Lessons learned from bountying bugs - cperciva
http://www.daemonology.net/blog/2011-09-05-lessons-learned-from-bountying-bugs.html

======
eneveu
Offering bounties for small bugs such as "cosmetic" errors is great.

When browsing open source code, I often refrain from reporting small mistakes
(e.g. spelling errors), fearing it would "waste" the time of the maintainers
for "superficial" problems... I also don't want them to think I'm criticizing
their code / spelling.

I think even small errors are important (broken window theory). By explicitly
encouraging such reports, you encourage people to read your code, but you also
let people know it's okay to "bother" you with these small errors.

------
Xurinos
This is really cool, and it sounds like a great thing to try for important
projects. I just wanted to get more detail on something.
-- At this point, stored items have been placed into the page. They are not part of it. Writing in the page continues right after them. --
(** [UserSchema]: id (auto, generated key, not required), name, email,
    address. *)
Definition UserSchema_load (partial : bool) (payload : json) : field_errors + UserData :=
  match payload with
  | JObj kvs =>
      let '(e1, i) := load_field "id" false integer_field partial kvs in
      let '(e2, n) := load_field "name" true nonempty_field partial kvs in
      let '(e3, a) := load_field "address" false address_field partial kvs in
      let '(e4, m) := load_field "email" true email_field partial kvs in
      load_result
        (e1 ++ e2 ++ e3 ++ e4 ++ unknown_fields ["id"; "name"; "address"; "email"] kvs)
        (mkUserData i n a m)
  | _ => inl [("_schema", "Invalid input type.")]
  end.

(** [ProductSchema]: id, product_name, price. *)
Definition ProductSchema_load (partial : bool) (payload : json) : field_errors + ProductData :=
  match payload with
  | JObj kvs =>
      let '(e1, i) := load_field "id" false integer_field partial kvs in
      let '(e2, n) := load_field "product_name" true nonempty_field partial kvs in
      let '(e3, p) := load_field "price" true price_field partial kvs in
      load_result (e1 ++ e2 ++ e3 ++ unknown_fields ["id"; "product_name"; "price"] kvs)
                  (mkProductData i n p)
  | _ => inl [("_schema", "Invalid input type.")]
  end.

(** [OrderSchema] ([include_fk = True]): id, order_date (declared required),
    user_id (a non-nullable column without default, hence required). The
    products relationship is no field of the schema. *)
Definition OrderSchema_load (partial : bool) (payload : json) : field_errors + OrderData :=
  match payload with
  | JObj kvs =>
      let '(e1, i) := load_field "id" false integer_field partial kvs in
      let '(e2, d) := load_field "order_date" true datetime_field partial kvs in
      let '(e3, u) := load_field "user_id" true integer_field partial kvs in
      load_result (e1 ++ e2 ++ e3 ++ unknown_fields ["id"; "order_date"; "user_id"] kvs)
                  (mkOrderData i d u)
  | _ => inl [("_schema", "Invalid input type.")]
  end.

End Schemas.

(** ** The session *)

(** [select(User).where(User.email == e)] *)
Definition users_with_email (e : string) (s : Store) : list (Z * User) :=
  map_to_list (filter (λ kv, email kv.2 = e) (users s)).

(** [.scalar_one_or_none()]: the row, [None] when there is no row; the outer
    [None] stands for the MultipleResultsFound it raises on two rows or
    more. *)
Definition scalar_one_or_none {A : Type} (rows : list A) : option (option A) :=
  match rows with
  | [] => Some None
  | [r] => Some (Some r)
  | _ => None
  end.

(** [order.products]: the products joined to the order through the
    association table. *)
Definition order_products (oid : Z) (s : Store) : list (Z * Product) :=
  map_to_list (filter (λ kv, (oid, kv.1) ∈ order_product s) (products s)).

(** [product in order.products], for the product with key [pid]. *)
Definition product_in_order (oid pid : Z) (s : Store) : bool :=
  bool_decide (pid ∈ (order_products oid s).*1).

(** [select(Product).where(Product.id.in_(product_ids))] *)
Definition products_with_id_in (product_ids : list json) (s : Store)
    : list (Z * Product) :=
  map_to_list (filter (λ kv, existsb (λ v, json_eq_int v kv.1) product_ids = true)
                      (products s)).

(** [Order.order_date.desc()]: the later order comes first. *)
Definition date_desc (a b : Z * Order) : Prop :=
  order_date b.2 ≤ order_date a.2.

#[global] Instance date_desc_dec a b : Decision (date_desc a b).
Proof. unfold date_desc. apply _. Defined.

(** [select(Order).where(Order.user_id == user_id).order_by(Order.order_date.desc())] *)
Definition orders_of_user (uid : Z) (s : Store) : list (Z * Order) :=
  merge_sort date_desc (map_to_list (filter (λ kv, user_id kv.2 = uid) (orders s))).

(** Writes, as the commit applies them. *)
Definition set_users (f : gmap Z User) (s : Store) : Store :=
  mkStore f (products s) (orders s) (order_product s)
          (next_user_id s) (next_product_id s) (next_order_id s).

Definition set_products (f : gmap Z Product) (s : Store) : Store :=
  mkStore (users s) f (orders s) (order_product s)
          (next_user_id s) (next_product_id s) (next_order_id s).

Definition set_order_product (f : gset (Z * Z)) (s : Store) : Store :=
  mkStore (users s) (products s) (orders s) f
          (next_user_id s) (next_product_id s) (next_order_id s).

(** INSERT of a user row under the next generated id. *)
Definition insert_user (u : User) (s : Store) : Store :=
  mkStore (<[next_user_id s := u]> (users s)) (products s) (orders s)
          (order_product s)
          (next_user_id s + 1) (next_product_id s) (next_order_id s).

(** INSERT of a product row under the next generated id. *)
Definition insert_product (p : Product) (s : Store) : Store :=
  mkStore (users s) (<[next_product_id s := p]> (products s)) (orders s)
          (order_product s)
          (next_user_id s) (next_product_id s + 1) (next_order_id s).

(** [db.session.delete(product)] and the commit: the rows of the association
    table for the product go with it (the table is the [secondary] of
    Product.orders). *)
Definition delete_product_rows (pid : Z) (s : Store) : Store :=
  mkStore (users s) (delete pid (products s)) (orders s)
          (filter (λ l, l.2 ≠ pid) (order_product s))
          (next_user_id s) (next_product_id s) (next_order_id s).

(** INSERT of an order row under the next generated id, with the rows of the
    association table for the products appended to [order.products]. *)
Definition insert_order (o : Order) (pids : list Z) (s : Store) : Store :=
  mkStore (users s) (products s) (<[next_order_id s := o]> (orders s))
          (list_to_set ((λ pid, (next_order_id s, pid)) <$> pids) ∪ order_product s)
          (next_user_id s) (next_product_id s) (next_order_id s + 1).

(** [db.session.delete(user)] and the commit. The relationship User.orders
    is declared with [cascade='all, delete-orphan'], so the orders of the
    user are deleted with the user; deleting an order deletes its rows of
    the association table, which is the [secondary] of Order.products. *)
Definition delete_user_cascade (uid : Z) (s : Store) : Store :=
  mkStore (delete uid (users s)) (products s)
          (filter (λ kv, user_id kv.2 ≠ uid) (orders s))
          (filter (λ l, user_id <$> orders s !! l.1 ≠ Some uid) (order_product s))
          (next_user_id s) (next_product_id s) (next_order_id s).

(** ** The endpoint handlers *)

Section Handlers.
Context `{lib : FieldLib}.

(** POST /users *)
Definition create_user (request_json : json) (s : Store) : Store * response :=
  let data := py_or request_json (JObj []) in
  match UserSchema_load false data with
  | inl e => (s, (Errors e, 400))
  | inr loaded =>
      match ud_email loaded with
      | None => (s, raise "KeyError")
      | Some em =>
          (* unique email *)
          match scalar_one_or_none (users_with_email em s) with
          | None => (s, raise "MultipleResultsFound")
          | Some (Some _) => (s, (Message "Email already exists", 400))
          | Some None =>
              match ud_name loaded with
              | None => (s, raise "KeyError")
              | Some nm =>
                  let user := mkUser nm (default None (ud_address loaded)) em in
                  (insert_user user s, (UserJson (next_user_id s) user, 201))
              end
          end
      end
  end.

(** GET /users/<int:user_id> *)
Definition get_user (uid : Z) (s : Store) : response :=
  match users s !! uid with
  | None => (Message "Invalid user id", 400)
  | Some user => (UserJson uid user, 200)
  end.

(** PUT /users/<int:user_id> (partial updates allowed) *)
Definition update_user (uid : Z) (request_json : json) (s : Store) : Store * response :=
  match users s !! uid with
  | None => (s, (Message "Invalid user id", 400))
  | Some user =>
      match UserSchema_load true (py_or request_json (JObj [])) with
      | inl e => (s, (Errors e, 400))
      | inr payload =>
          (* unique email check if changed *)
          let checked :=
            match ud_email payload with
            | Some em =>
                if bool_decide (em ≠ email user)
                then scalar_one_or_none (users_with_email em s)
                else Some None
            | None => Some None
            end in
          match checked with
          | None => (s, raise "MultipleResultsFound")
          | Some (Some _) => (s, (Message "Email already exists", 400))
          | Some None =>
              let user' :=
                mkUser (default (name user) (ud_name payload))
                       (default (address user) (ud_address payload))
                       (default (email user) (ud_email payload)) in
              (set_users (<[uid := user']> (users s)) s, (UserJson uid user', 200))
          end
      end
  end.

(** DELETE /users/<int:user_id> *)
Definition delete_user (uid : Z) (s : Store) : Store * response :=
  match users s !! uid with
  | None => (s, (Message "Invalid user id", 400))
  | Some _ =>
      (delete_user_cascade uid s,
       (Message ("successfully deleted user " +:+ pretty uid), 200))
  end.

(** GET /users *)
Definition get_users (s : Store) : response :=
  (UsersJson (map_to_list (users s)), 200).

(** POST /products *)
Definition create_product (request_json : json) (s : Store) : Store * response :=
  match ProductSchema_load false (py_or request_json (JObj [])) with
  | inl e => (s, (Errors e, 400))
  | inr data =>
      match pd_product_name data, pd_price data with
      | Some nm, Some pr =>
          let product := mkProduct nm pr in
          (insert_product product s, (ProductJson (next_product_id s) product, 201))
      | _, _ => (s, raise "KeyError")
      end
  end.

(** GET /products *)
Definition get_products (s : Store) : response :=
  (ProductsJson (map_to_list (products s)), 200).

(** GET /products/<int:product_id> *)
Definition get_product (pid : Z) (s : Store) : response :=
  match products s !! pid with
  | None => (Message "Invalid product id", 400)
  | Some product => (ProductJson pid product, 200)
  end.

(** DELETE /products/<int:product_id> *)
Definition delete_product (pid : Z) (s : Store) : Store * response :=
  match products s !! pid with
  | None => (s, (Message "Invalid product id", 400))
  | Some _ =>
      (delete_product_rows pid s,
       (Message ("successfully deleted product " +:+ pretty pid), 200))
  end.

(** PUT /products/<int:product_id> (partial updates allowed) *)
Definition update_product (pid : Z) (request_json : json) (s : Store) : Store * response :=
  match products s !! pid with
  | None => (s, (Message "Invalid product id", 400))
  | Some product =>
      match ProductSchema_load true (py_or request_json (JObj [])) with
      | inl e => (s, (Errors e, 400))
      | inr payload =>
          let product' :=
            mkProduct (default (product_name product) (pd_product_name payload))
                      (default (price product) (pd_price payload)) in
          (set_products (<[pid := product']> (products s)) s,
           (ProductJson pid product', 200))
      end
  end.

(** The loop [for p in products: if p not in order.products:
    order.products.append(p)] on the fresh order, by product key. *)
Definition attach (found : list (Z * Product)) : list Z :=
  foldl (λ acc p, if bool_decide (p.1 ∈ acc) then acc else acc ++ [p.1]) [] found.

(** How [db.session.commit()] ends for a new order: the rows are written,
    or the INSERT raises IntegrityError, or it raises another database
    error. *)
Inductive commit_outcome : Type :=
  | Committed (s' : Store)
  | IntegrityError
  | DataError.

(** [db.session.add(order)] and the commit. A user_id that names a user is
    a key of the users table and the rows are written. A user_id that names
    no user violates the foreign key on orders.user_id, which raises
    IntegrityError, provided the INTEGER column can hold it; for a value out
    of the column's range the engine refuses the INSERT with an error that
    is no IntegrityError. *)
Definition commit_order (o : Order) (pids : list Z) (s : Store) : commit_outcome :=
  match users s !! user_id o with
  | Some _ => Committed (insert_order o pids s)
  | None => if integer_fits (user_id o) then IntegrityError else DataError
  end.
 _People who report bugs usually care more about feeling respected than
getting every possible dollar from you._ ... _I awarded two very similar bugs
from the same reporter $10 and $50 respectively_

Where does this assertion about respect come from? How do you know this? Did
people come out and say it? Did their interest in continuing to look for bugs
rise, fall, or stay the same as a result of the consistent explanations? Do
you have actual quotes from the reporters?

I was just curious if this is speculation because it is very easy for us to
make the fallacy of assuming someone else thinks the way we do, that their
reason for doing something would be the same as what we think would be the
reason. I want to believe the assertion, but since it is a generalization, I
am skeptical.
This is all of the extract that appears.